We should have renamed the structure when replacing "struct log" but
we missed it.

Please, do this in a separate patch. Also please rename the variables
using this type from "lflags" to "info_flags".

> +
> asmlinkage __printf(4, 0)
> int vprintk_emit(int facility, int level,
> const struct dev_printk_info *dev_info,
> @@ -173,12 +178,12 @@ asmlinkage __printf(1, 0)
> int vprintk(const char *fmt, va_list args);
>
> asmlinkage __printf(1, 2) __cold
> -int printk(const char *fmt, ...);
> +int _printk(const char *fmt, ...);
>
> /*
> * Special printk facility for scheduler/timekeeping use only, _DO_NOT_USE_ !
> */
> -__printf(1, 2) __cold int printk_deferred(const char *fmt, ...);
> +__printf(1, 2) __cold int _printk_deferred(const char *fmt, ...);
>
> /*
> * Please don't use printk_ratelimit(), because it shares ratelimiting state
> @@ -206,6 +211,7 @@ void __init setup_log_buf(int early);
> __printf(1, 2) void dump_stack_set_arch_desc(const char *fmt, ...);
> void dump_stack_print_info(const char *log_lvl);
> void show_regs_print_info(const char *log_lvl);
> +u16 parse_prefix(const char *text, int *level, enum log_flags *lflags);

Please, rename it to printk_parse_prefix() and define it in
kernel/printk/internal.h.

> extern asmlinkage void dump_stack(void) __cold;
> extern void printk_safe_flush(void);
> extern void printk_safe_flush_on_panic(void);
> @@ -301,6 +307,64 @@ extern int kptr_restrict;
> #define pr_fmt(fmt) fmt
> #endif
>
> +struct module;
> +
> +#ifdef CONFIG_PRINTK_INDEX
> +extern void pi_sec_store(struct module *mod);
> +extern void pi_sec_remove(struct module *mod);
> +
> +struct pi_object {
> + const char *fmt;
> + const char *func;
> + const char *file;
> + unsigned int line;
> +};

It seems that you got confused by pi_object name that I proposed last time.

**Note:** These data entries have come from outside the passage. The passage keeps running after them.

(** The walk lists the nodes of the tree, each once. *)
Lemma collect_blocks_ok h s q lo hi t fuel out :
  tree_ok h s q lo hi t → (h < fuel)%nat →
  ∃ s', collect_node_blocks_rec fuel out (t_nr t) s = (Ok (out ++ blocks t), s') ∧ same_heap s s'.
Proof using All.
  revert s lo hi t fuel out. induction h as [|h IH]; intros s lo hi t [|fuel] out Ht Hf; try lia;
    destruct t as [nr bs|nr ks ch]; try (destruct Ht as [_ Ht]; by destruct Ht); cbn [collect_node_blocks_rec t_nr blocks].
  - destruct Ht as (_ & (n & Hn & Hok) & _). destruct (with_node_loads s nr n (λ node, if level node =? 0 then Ok [] else children node) Hn) as (s' & E & Hs).
    rewrite (M_bind_ok _ _ _ [] s'); [by exists s'|]. rewrite E. by rewrite (lo_level _ _ _ Hok).
  - destruct Ht as (_ & (n & Hn & Hok) & _ & Hfo). destruct (with_node_loads s nr n (λ node, if level node =? 0 then Ok [] else children node) Hn) as (s1 & E & Hs).
    rewrite (M_bind_ok _ _ _ (t_nr <$> ch) s1).
    2: { rewrite E. assert (level n = Z.of_nat (S h)) as -> by (by apply (inode_level _ _ _ _ Hok)).
         rewrite (proj2 (Z.eqb_neq _ 0)) by lia. by rewrite (inode_children _ _ _ _ Hok). }
    apply forest_children in Hfo.
    assert (∀ out s0, same_heap s s0 → ∃ s', foldM (collect_node_blocks_rec fuel) out (t_nr <$> ch) s0 = (Ok (out ++ concat (map blocks ch)), s') ∧ same_heap s s')
      as Hch.
    { clear E Hok. induction Hfo as [|c ch (l & u & Hc) _ IHc]; intros out0 s0 Hs0; cbn [fmap list_fmap foldM map concat].
      - exists s0. by rewrite app_nil_r.
      - destruct (IH s0 l u c fuel out0 (same_heap_tree _ _ _ _ _ _ _ Hs0 Hc) ltac:(lia)) as (s2 & E2 & Hs2).
        destruct (IHc (out0 ++ blocks c) s2) as (s3 & E3 & Hs3); [by etrans|]. exists s3. rewrite (M_bind_ok _ _ _ _ _ E2), app_assoc. done. }
    destruct (Hch (out ++ [nr]) s1 Hs) as (s' & E' & Hs'). exists s'. rewrite E', <- app_assoc. done.
Qed.
(** Any extent of the file. *)
Lemma truncate_extent_processed fs n :
  file_models fs m d (2 + n) → 0 ≤ n → current_subvol fs = cur → processed fs n (truncate_extent ino new_size (off, x)).
Proof using All.
  intros Hf Hn Hcur. pose proof step_width as Hw. destruct (a_extent_fits m d _ ino off x Hx Hw Hi Ho Hax) as [Hmod Hlen Hend (b & Hb & _)].
  unfold truncate_extent. destruct (Z.leb_spec new_size off) as [Hle|Hgt]; [by apply cut_processed|].
  destruct ((off =? block_floor new_size) && _ && _) eqn:Hcut.
  { apply andb_true_iff in Hcut as [[Hoff%Z.eqb_eq _]%andb_true_iff Hlt%Z.ltb_lt]. by apply boundary_processed. }
  exists [], d, fs. split; [done|]. split; [|split; [destruct Hf as [Hfs _ Hbl]; split; [eapply fs_models_weaken; [|exact Hfs]; lia|done|done]|split; [by destruct fs|done]]].
  apply trimmed_same. intros p Wp Hp Hpo. pose proof (block_floor_bounds p) as Hbp. unfold byte_at. rewrite Hpo, Hax.
  destruct (Z.ltb_spec (p - off) (x_len x)) as [Hlt|]; [exfalso|done].
  assert (block_floor new_size = off) as Hbn by (apply block_floor_of; [done|lia]).
  assert (0 < Z.to_nat (new_size mod BLOCK_BYTES))%nat as Ht by (change BLOCK_BYTES with 4096; pose proof (block_floor_eq new_size); lia).
  rewrite Hbn, Z.eqb_refl, (proj2 (Nat.ltb_lt _ _) Ht) in Hcut. cbn [andb] in Hcut. apply Z.ltb_ge in Hcut. lia.
Qed.
End step.

(** ** The whole file *)
Section truncate.
Context {D : Type} `{!BlockDevice D} `{!BlockDeviceLaws D} `{!BlockDeviceTotal D} `{!Crc32} `{!Crc32Range}.
Implicit Types fs : Fs D.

"object" was supposed to be used for structure storing information
about module or vmlinux. It is "struct pi_sec" in this patch.

You used it for storing the information about the particular format.
This structure did not exist in the previous patch at all.

The name makes some sense even this way. But it confuses me because
we use it in livepatch code the other way.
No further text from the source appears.